We recognize the immense value and contributions of farmers, processors, retailers, and producers who bring their products to market. As mentioned, the government supports free trade, but this government is also committed to being fully transparent and hearing the views of Canadians on the merits of the TPP. The government pledged to take a responsible approach to examining the details of the trans-Pacific partnership.

As part of this ongoing consultation, the Minister of Agriculture and Minister of International Trade have met with dairy stakeholders, including farmers and their representatives. The TPP was discussed, and we heard their views about the agreement.

Global Affairs Canada and Agriculture and Agri-Food Canada officials have also met stakeholders across the dairy value chain, including unions, processors, and retailers. We are following through on that. Should Canada decide to ratify the agreement, we will work with the affected sectors.

The government's engagement with Canadians will continue in the weeks and months to come and will include businesses, labour, farmers, civil society, academics, and youth. The government's TPP engagement has already touched many areas of Canada, with recent stops in Vancouver, Toronto, Montreal, Quebec City, Edmonton, Halifax, Oakville, Windsor, Winnipeg, and Regina.

Some Canadians support the TPP, while others have concerns. The Government of Canada remains in listening mode on the TPP and welcomes views on the agreement. Members of Parliament will also have the opportunity to make their views known in this House.

International TradeAdjournment Proceedings

6:40 p.m.


Brigitte Sansoucy NDP Saint-Hyacinthe—Bagot, QC

Mr. Speaker, I am very proud to represent the riding of Saint-Hyacinthe—Bagot, Quebec's agrifood capital.

Farmers do not just want to be called upon to collaborate. They really need to be reassured. Our region is home to several hundred farm businesses and several thousand food processing jobs. It is a land use issue.

For us, jeopardizing these farms means jeopardizing the villages in my riding. I hear about it every week. Last Saturday evening, I was sitting across from a dairy producer from Saint-Dominique at the farm women gala and she was telling me how sad she was to see one dairy farm after another shutting down.

Two weeks ago, I was sitting next to Marie-Ange Lapointe, who is very proud to be the fifth generation on her family's dairy farm in Upton. She was saying how sad she was to see all of the dairy farms that have been around for such a long time shutting down, one after the other.

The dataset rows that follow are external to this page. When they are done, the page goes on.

(** ** Lemmas on names *)

Lemma name_notin n c : Forall name_char n -> c = 46 \/ c = 91 \/ c = 93 -> c ∉ n.
Proof.
  intros Hn Hc Hin. rewrite list.Forall_forall in Hn. destruct (Hn c Hin) as (_ & ? & ? & ?). lia.
Qed.

Lemma bit_access_none s : 46 ∉ s -> bit_access_match s = None.
Proof. intros Hs. unfold bit_access_match. by rewrite last_index_none. Qed.

Lemma no_bracket_suffix n : Forall name_char n -> has_suffix [93] n = false.
Proof.
  intros Hn. apply bool_decide_eq_false. intros E.
  apply (name_notin n 93 Hn); [lia|]. rewrite <- (take_drop (length n - 1) n).
  apply elem_of_app. right. simpl in E. rewrite E. left.
Qed.

Lemma parse_name n :
  name_ok n ->
  parse_tag_name n = Ok {| FullPath := n; BasePath := n; Array_Order := [];
                           BitNumber := 0; BitAccess := false |}.
Proof.
  intros [_ _ Hc _]. unfold parse_tag_name, array_access_match.
  rewrite bit_access_none by (apply name_notin; [done|lia]).
  by rewrite no_bracket_suffix.
Qed.

Lemma marshal_name n : name_ok n -> marshalIOIPart n = Ok (name_seg n).
Proof.
  intros Hn. unfold marshalIOIPart. rewrite parse_name by done. simpl.
  unfold name_seg. rewrite wrap_small; [done|]. pose proof (name_len n Hn).
  unfold blen in *. lia.
Qed.

(** ** The indexes of a part *)

Definition idx_text (idx : list Z) : bytes := join [44] (map dec idx).

Lemma idx_text_elem idx b :
  Forall idx_ok idx -> b ∈ idx_text idx -> is_digit b = true \/ b = 44.
Proof.
  intros Hidx [H|(p & Hp & Hb)]%elem_of_join.
  - right. by apply list_elem_of_singleton in H.
  - left. apply list_elem_of_fmap in Hp as (i & -> & Hi).
    rewrite list.Forall_forall in Hidx. apply Hidx in Hi. red in Hi.
    pose proof (dec_digits i (proj1 Hi)) as Hd. rewrite list.Forall_forall in Hd. by apply Hd.
Qed.

Lemma idx_text_notin idx c :
  Forall idx_ok idx -> is_digit c = false -> c <> 44 -> c ∉ idx_text idx.
Proof. intros Hidx Hc Hne Hin. destruct (idx_text_elem idx c Hidx Hin); congruence. Qed.

Lemma split_idx_text idx :
  idx <> [] -> Forall idx_ok idx ->
  (if contains 44 (idx_text idx) then split 44 (idx_text idx) else [idx_text idx]) = map dec idx.
Proof.
  intros Hne Hidx. assert (split 44 (idx_text idx) = map dec idx) as E.
  { apply split_join; [by destruct idx|]. apply list.Forall_forall.
    intros p (i & -> & Hi)%list_elem_of_fmap. rewrite list.Forall_forall in Hidx.
    apply dec_not_elem; [done|]. by apply Hidx. }
  destruct (contains 44 (idx_text idx)) eqn:C; [done|].
  apply bool_decide_eq_false in C. by rewrite split_nosep in E.
Qed.

Lemma atoi_list_dec msg idx : Forall idx_ok idx -> atoi_list msg (map dec idx) = Ok idx.
Proof.
  induction 1 as [|i idx Hi _ IH]; simpl; [done|]. red in Hi.
  rewrite atoi_dec by lia. by rewrite IH.
Qed.

Lemma array_access_indexed n idx :
  Forall idx_ok idx ->
  array_access_match (n ++ [91] ++ idx_text idx ++ [93]) = Some (idx_text idx).
Proof.
  intros Hidx. unfold array_access_match.
  replace (n ++ [91] ++ idx_text idx ++ [93]) with ((n ++ [91] ++ idx_text idx) ++ [93])
    by (by rewrite <- !(assoc_L (++))).
  rewrite has_suffix_app, <- !(assoc_L (++)). cbn [app].
  rewrite last_index_app.
  2: { intros [H|H]%elem_of_app; [by eapply idx_text_notin in H|].
       by apply list_elem_of_singleton in H. }
  cbn [mbind option_bind]. rewrite !length_app. cbn [length]. rewrite length_app. cbn [length].
  assert (drop (S (length n)) (n ++ 91 :: idx_text idx ++ [93]) = idx_text idx ++ [93]) as ->.
  { replace (S (length n)) with (length n + 1)%nat by lia.
    by rewrite <- drop_drop, drop_app_length. }
  replace (length n + S (length (idx_text idx) + 1) - 1 - S (length n))%nat
    with (length (idx_text idx)) by lia.
  rewrite take_app_length, (proj2 (Nat.ltb_lt _ _)) by lia.
  assert (forallb (fun b => is_digit b || (b =? 44) || is_space b) (idx_text idx) = true) as ->;
    [|done].
  apply forallb_forall. intros b Hb%list_elem_of_In.
  by destruct (idx_text_elem idx b Hidx Hb) as [-> | ->].
Qed.

(** What ends in a bracket is no bit access. *)
Lemma bit_access_bracket s : bit_access_match (s ++ [93]) = None.
Proof.
  unfold bit_access_match. destruct (last_index 46 (s ++ [93])) as [i|] eqn:E; [|done]. cbn [mbind option_bind].
  assert (forallb is_digit (drop (S i) (s ++ [93])) = false) as ->; [|by rewrite andb_false_r].
  apply last_index_lookup in E. apply not_true_iff_false. intros Hd.
  assert (i < length s)%nat as Hi.
  { pose proof (lookup_lt_Some _ _ _ E) as Hl. rewrite length_app in Hl. simpl in Hl.
    destruct (decide (i = length s)) as [->|]; [|lia]. by rewrite list_lookup_middle in E. }
  rewrite drop_app_le in Hd by lia. by rewrite forallb_app, andb_false_r in Hd.
Qed.

Lemma parse_indexed n idx :
  idx <> [] -> Forall idx_ok idx ->
  exists t, parse_tag_name (n ++ [91] ++ idx_text idx ++ [93]) = Ok t /\ Array_Order t = idx.
Proof.
  intros Hne Hidx. unfold parse_tag_name. rewrite !(assoc_L (++)), bit_access_bracket, <- !(assoc_L (++)).
  cbn [mbind res_bind]. rewrite array_access_indexed, split_idx_text, atoi_list_dec by done.
  eexists. by split.
Qed.

(** ** What the client writes *)

Lemma write_index_parts idx i :
  fold_left (fun i o => ioi_Write (index_part o) i) idx i =
  ioi_Write (concat (map index_part idx)) i.
Proof.
  revert i. induction idx as [|o idx IH]; intros i; simpl.
  - unfold ioi_Write. rewrite app_nil_r. by destruct i.
  - rewrite IH. unfold ioi_Write. simpl. by rewrite (assoc_L (++)).
Qed.

Lemma appendIOIPart_render i p :
  part_ok p -> ioi_Type i <> CIPTypeBOOL \/ tp_idx p = [] ->
  appendIOIPart i (render_part p) = Ok (ioi_Write (part_bytes p) i).
Proof.
  destruct p as [n idx]. intros [Hn Hidx] Hty. cbn [tp_name tp_idx] in *.
  unfold render_part, part_bytes. cbn [tp_name tp_idx].
  pose proof (name_nonempty n Hn) as Hne. destruct idx as [|o idx].
  - unfold appendIOIPart. destruct n as [|b n]; [done|].
    rewrite no_bracket_suffix by apply Hn. pose proof (name_not_bit _ Hn) as Hb.
    unfold bit_number in Hb. rewrite app_nil_r.
    destruct (atoi (b :: n)); [rewrite Hb|]; by rewrite marshal_name.
  - fold (idx_text (o :: idx)). set (idx' := o :: idx) in *.
    assert (idx' <> []) as Hidx' by done. clearbody idx'. destruct n as [|b n]; [done|].
    unfold appendIOIPart. cbn [app].
    change (b :: n ++ 91 :: idx_text idx' ++ [93]) with ((b :: n) ++ 91 :: idx_text idx' ++ [93]).
    assert (has_suffix [93] ((b :: n) ++ 91 :: idx_text idx' ++ [93]) = true) as ->.
    { replace ((b :: n) ++ 91 :: idx_text idx' ++ [93])
        with (((b :: n) ++ 91 :: idx_text idx') ++ [93]) by by rewrite <- (assoc_L (++)).
      apply has_suffix_app. }
    rewrite index_app by (apply name_notin; [apply Hn|lia]). cbn [from_option id].
    change (0 <? length (b :: n))%nat with true. cbv iota.
    rewrite take_app_length, marshal_name by done. cbn [mbind res_bind].
    destruct (parse_indexed (b :: n) idx') as (t & Ht & Ho); [done|done|].
    change ([91] ++ idx_text idx' ++ [93]) with (91 :: idx_text idx' ++ [93]) in Ht. rewrite Ht. cbn [res_wrap mbind res_bind]. rewrite Ho.
    assert (forall j, ioi_Type j = ioi_Type i -> bool_index idx' j = (idx', j)) as Hbool.
    { intros j Hj. unfold bool_index. rewrite Hj.
      destruct Hty as [Hty|]; [|done]. by rewrite (proj2 (Z.eqb_neq _ _)). }
    rewrite Hbool by done. rewrite write_index_parts. unfold ioi_Write. simpl.
    by rewrite <- (assoc_L (++)).
Qed.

In the centre city of our riding, there are hardly any dairy farms left, even though there used to be several on every country road. That is what worries me. Agriculture must not be treated like any other business.

International TradeAdjournment Proceedings

6:45 p.m.


Karina Gould Liberal Burlington, ON

Mr. Speaker, as I mentioned, the government is committed to consulting widely on the dairy industry, as well as the agricultural sector in Canada more broadly.

We promised during the course of the election campaign and after that we would study the TPP, and this is precisely what we are doing.

The Minister of International Trade wrote to her colleagues in the House to ask that the trade committee carefully study the agreement. The House committee on international trade has already begun this important work, which allows parliamentarians an opportunity to discuss the impact of the TPP on their regions and on the future of the country.

As mentioned, the government supports free trade, but we are serious about wanting to consult and hear the views of Canadians and parliamentarians on the merits of the TPP and whether this is a good agreement for Canada before determining next steps.

We look forward to giving updates to the House as these consultations progress.

International TradeAdjournment Proceedings

6:45 p.m.


The Deputy Speaker Conservative Bruce Stanton

The motion to adjourn the House is now deemed to have been adopted. Accordingly, this House stands adjourned until tomorrow at 2 p.m., pursuant to Standing Order 24(1).